So ... it's not just the common sky that unites us. We're one already in our veins ....
~ A sample of the humor in Junction. (It starts seriously, but wait for the juxtaposition.)Daisuke held the glass plate high over the wafting steam. In the chilly air of dusk, water condensed almost immediately on the under-surface of the glass. Little droplets merged as Daisuke tilted the glass, ran together like rivers running down a mountain to water, or veins spreading the heart’s nourishment to a man’s hand. He lifted the glass high, and water bulged on the lower lip of the glass plate, shone red in the light of the setting sun, and fell onto Daisuke’s outstretched tongue.
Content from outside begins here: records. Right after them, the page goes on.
Lemma does_remove path m x m' :
  does (osRemove path) m x m' →
  (x = None → m' = delete path m) ∧ (m' = m ∨ m' = delete path m) ∧ (¬ mayFail SRemove → m' = delete path m).
Proof.
  intros [(-> & -> & Hf)|H]%does_syscall; [by split_and!; try (by left); intros ? |].
  destruct (m !! path) eqn:E; injection H as -> ->; [by split_and!; try right |].
  split_and!; [done | by left |]. intros _. by rewrite delete_id.
Qed.

Lemma does_rename from to m x m' :
  does (rename from to) m x m' →
  (x = None → ∃ f, m !! from = Some f ∧ m' = <[to := f]> (delete from m))
  ∧ (x ≠ None → m' = m)
  ∧ (¬ mayFail SRename → is_Some (m !! from) → x = None).
Proof.
  intros [(-> & -> & Hf)|H]%does_syscall; [by split_and! |].
  destruct (m !! from) as [f|] eqn:E; injection H as -> ->; split_and!; try done; try (by eexists); by intros _ [].
Qed.

(** A new file has a name that no file had. *)
Lemma does_createTemp directory prefix m x m' :
  does (createTemp directory prefix) m x m' →
  match x with
  | None => m' = m
  | Some path => m !! path = None ∧ m' = <[path := mkFile Regular 384 ""]> m
                 ∧ ∃ random, path = directory +:+ "/" +:+ prefix +:+ random
  end.
Proof.
  intros (random & m1 & ->%does_ask & H)%does_bind. apply does_syscall in H as [(-> & -> & _)|H]; [done |].
  destruct (m !! _) eqn:E; injection H as -> ->; [done |]. split_and!; [done | done | by exists random].
Qed.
Anne watched his experiment, her brows together. “I wish there was some other way to test this. Don’t swallow immediately. Any weird tastes?”
Daisuke held the water in his mouth. There was still some sour sulfur there, but no stinging or numbness. Daisuke swallowed, and smiled. “Yum,” he said.
* * *
“Yuck,” said Tyaney.
Daisuke agreed. Hardly chilly or shaky at all now, he forced himself to eat another mouthful of something that said Turkey Tetrazzini on the package, but tasted like poultry-flavored vomit.
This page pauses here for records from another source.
Lemma validateFly_memory c p p' :
  validateFly c p = inr p' →
  pc_MemoryMB p' = pc_MemoryMB p ∧ pc_Slots p' = pc_Slots p ∧ pc_SlotMemoryMB p' = slotMemory p ∧ 1 <= pc_MemoryMB p.
Proof.
  unfold validateFly. passed E1. passed E2. passed E3. cbv zeta.
  set (q := withFlyDefaults c p). passed E4. passed E5. set (r := withSlotMemory (slotMemory q) q).
  passed E6. passed E7. passed E8. passed E9. passed E10. passed E11.
  destruct (follower c r); [done |]. destruct (FlyHosts.NewHostSource _); [done |]. intros [= <-].
  apply orb_false_iff in E4 as [_ E4%Z.ltb_ge]. by split_and!.
Qed.

(** The slots of an accepted Fly pool fit the memory of its hosts, with what the host
    keeps for itself, whether the operator set the memory of a slot or left it to an
    equal share; and each slot has the least memory that a runner needs.  (A slot is
    written with at most [2 ^ 56] MB: beyond, the product wraps around, see
    [fly_slots_overflow].) *)
Theorem fly_slots_fit c f f' :
  validatePoolsFile c f = inr f' →
  Forall (λ p, in_int64 (pc_MemoryMB p) ∧ pc_SlotMemoryMB p <= 2 ^ 56) (pf_Pools f) →
  Forall (λ p, pc_Source p = poolSourceFly →
               1 <= pc_Slots p <= maximumPoolSlots ∧ MinimumSlotMemoryMB <= pc_SlotMemoryMB p
               ∧ pc_Slots p * pc_SlotMemoryMB p + flyHostReservedMB <= pc_MemoryMB p) (pf_Pools f').
Proof.
  intros (_ & Hpools)%validatePoolsFile_accepted Hwritten. apply Forall_forall. intros p' Hp' Hsource.
  destruct (validatePools_from _ _ _ _ Hpools p' Hp') as (p0 & seen & Hp0 & Hv).
  rewrite Forall_forall in Hwritten. destruct (Hwritten p0 Hp0) as [Hmem Hslot].
  assert (Hfly : validateFly c (withImage (ac_RunnerImage c) p0) = inr p').
  { destruct (validatePool_accepted _ _ _ _ Hv) as (_ & _ & [_ _ _ Hs]).
    revert Hv. unfold validatePool. passed E1. passed E2. cbv zeta. set (q := withImage _ p0). passed E3.
    destruct (Validate _); [done |].
    destruct (String.eqb_spec (pc_Source q) poolSourceHetzner) as [Eq|_].
    { intros [(_ & Heq & _) _]%validateHetzner_accepted. rewrite Heq, Eq in Hsource. done. }
    destruct (String.eqb_spec (pc_Source q) poolSourceFly); [done |].
    destruct (String.eqb_spec (pc_Source q) poolSourceStatic) as [Eq|_]; [|done].
    intros [-> _]%validateStatic_accepted. rewrite Eq in Hsource. done. }
  destruct (validateFly_accepted _ _ _ Hfly) as [_ [Hslots Hfit _ _ _ _]].
  destruct (validateFly_memory _ _ _ Hfly) as (Em & Es & Esm & Hm1).
  cbn in Em, Es, Hm1. assert (Hs : 1 <= pc_Slots p' <= maximumPoolSlots) by (unfold slotBounds in Hslots; blia).
  assert (pc_SlotMemoryMB p' <= 2 ^ 56 ∨ pc_SlotMemoryMB p0 = 0) as [Hle|Hz].
  { destruct (Z.eq_dec (pc_SlotMemoryMB p0) 0) as [Hz|Hz]; [by right |]. left. rewrite Esm. unfold slotMemory. cbn.
    destruct (Z.eqb_spec (pc_SlotMemoryMB p0) 0); [done | lia]. }
  - split; [exact Hs |]. by apply slotsFit_fits.
  - assert (Hmin : MinimumSlotMemoryMB <= pc_SlotMemoryMB p') by (unfold slotsFit in Hfit; apply negb_true_iff in Hfit; blia).
    split; [exact Hs |]. split; [done |]. rewrite Es, Em, Esm. rewrite Esm in Hmin. rewrite Es in Hs.
    apply (slotMemory_share (withImage (ac_RunnerImage c) p0)); [done | done | exact Hm1 | apply Hs |].
    unfold MinimumSlotMemoryMB in Hmin. lia.
Qed.

(** * Building the pools *)

(** The key that the hosts admit is read at the start; any key will do. *)
Lemma NewHostSource_key c p k k' source :
  FlyHosts.NewHostSource (flySourceConfig c p k) = inr source → TrimSpace k' ≠ "" →
  ∃ source', FlyHosts.NewHostSource (flySourceConfig c p k') = inr source'.
Proof.
  intros Hsrc Hk. apply String.eqb_neq in Hk. revert Hsrc. unfold FlyHosts.NewHostSource.
  passed E1. passed E2. passed E3. passed E4. passed E5. passed E6. unfold flySourceConfig in *.
  cbn [FlyHosts.hs_Pool FlyHosts.hs_APIToken FlyHosts.hs_App FlyHosts.hs_Region FlyHosts.hs_ControllerID FlyHosts.hs_HasHostKey FlyHosts.hs_AuthorizedKey FlyHosts.hs_CPUKind FlyHosts.hs_CPUs
       FlyHosts.hs_MemoryMB FlyHosts.hs_VolumeGB FlyHosts.hs_DockerDNS negb orb] in *.
  rewrite E1, E2, E4, E5, E6, Hk. unfold FlyHosts.hostConfig, FlyHosts.listedPrice.
  cbn [FlyHosts.hs_Slots FlyHosts.hs_SlotCPUs FlyHosts.hs_SlotMemoryMB FlyHosts.hs_Caches FlyHosts.hs_MinFreeDiskGB FlyHosts.hs_HourlyPrice FlyHosts.hs_CPUKind FlyHosts.hs_CPUs FlyHosts.hs_MemoryMB FlyHosts.hs_Region].
  destruct (Validate _); [done |]. destruct (normalizeDockerDNS _); [done |].
  repeat (case_match; try done); intros _; by eexists.
Qed.

(** What building a Hetzner pool needs of its source. *)
Definition hetznerBuilt (c : appConfig) (key : ControllerKey) (p : poolConfig) : Prop :=
  pc_Source p = poolSourceHetzner →
  ∃ source, HetznerHosts.NewHostSource (hetznerSourceConfig c p (AuthorizedKey key)) = inr source.

Lemma hostBounds_true p :
  hostBounds p = true → 0 <= pc_MinHosts p <= pc_MaxHosts p ∧ 1 <= pc_MaxHosts p <= maximumPoolHosts.
Proof. unfold hostBounds. intros Hb%negb_true_iff. blia. Qed.

(** [pool.New] takes what the settings ask for. *)
Lemma pool_New_accepted c p facts stops follow now :
  acceptedPool c p → ac_ControllerID c ≠ "" → Minute <= ac_RunnerMaxLifetime c →
  (Billing facts = BillingPerSecond ∧ CanCreate facts = true ∧ stops = true ∧ pc_Source p = poolSourceFly
   ∧ hostBounds p = true ∧ 0 <= keepStopped p <= pc_MaxHosts p)
  ∨ follow = None ∧ pc_Source p ≠ poolSourceFly
    ∧ (Billing facts = BillingPerStartedHour ∧ CanCreate facts = true ∧ hostBounds p = true
       ∨ (Billing facts = BillingOwned ∨ Billing facts = BillingPerSecond ∨ Billing facts = BillingPerStartedHour)
         ∧ CanCreate facts = false ∧ pc_MinHosts p = 0 ∧ pc_MaxHosts p = 0) →
  ∃ created, PoolState.New (poolSettings c p facts stops follow) now = inr created.
Proof.
  intros [Hv _ Hi _] Hctl Hlife Hsource. apply String.eqb_neq in Hi, Hctl.
  unfold PoolState.New, poolSettings. cbn. rewrite Hv, Hi, Hctl. cbn.
  replace (ac_RunnerMaxLifetime c <? Minute) with false by lia. unfold stopper. cbn.
  destruct Hsource as [(-> & -> & -> & Hf & Hb%hostBounds_true & Hk)|(-> & Hf & Hsource)].
  - unfold flyOnly. rewrite Hf, String.eqb_refl. cbn.
    replace ((pc_MinHosts p <? 0) || (pc_MaxHosts p <? 1) || (pc_MaxHosts p <? pc_MinHosts p)) with false by blia.
    rewrite andb_false_r. cbn.
    replace ((keepStopped p <? 0) || (pc_MaxHosts p <? keepStopped p)) with false by blia. by eexists.
  - unfold flyOnly. apply String.eqb_neq in Hf. rewrite Hf. cbn.
    destruct Hsource as [(-> & -> & Hb%hostBounds_true)|(Hbill & -> & -> & ->)]; cbn.
    + replace ((pc_MinHosts p <? 0) || (pc_MaxHosts p <? 1) || (pc_MaxHosts p <? pc_MinHosts p)) with false by blia.
      replace (pc_MaxHosts p <? 0) with false by lia. rewrite andb_false_r. cbn. by eexists.
    + destruct Hbill as [->|[->| ->]]; cbn; rewrite ?andb_false_r; cbn; by eexists.
Qed.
“Is this what the American military has to eat?” Hariyadi asked.
“No rice?” Nurul asked her silvery food-pack.
“I like,” said Rahman. “Good like wife cooking.”
Nurul shoved him.
“We don’t usually rehydrate the stuff with sulfuric acid,” said Pearson.
“Very diluted acid.” Daisuke spoke around a spoonful of sulfurous sweet and sour pork. “This is no worse than what’s already in your stomach.”
“That’s hydrochloric, though,” Anne contributed.
“So you mean this food is pre-digested,” said Misha. “Efficient!”
~ One fourth into the book, I was wondering if I could relate to any of the characters. Their interactions seemed too pragmatic--and too guarded? (Even Anne's, yes. She explodes, but I can't really see what's in there, at the bottom of the crater.) Is it just the effect of the ever-watching cameras? Or is it a fundamental incompatibility between the typical interaction of people and my need for openness, even with relatively new acquaintances? (Especially if I sense that we click on one level or another.)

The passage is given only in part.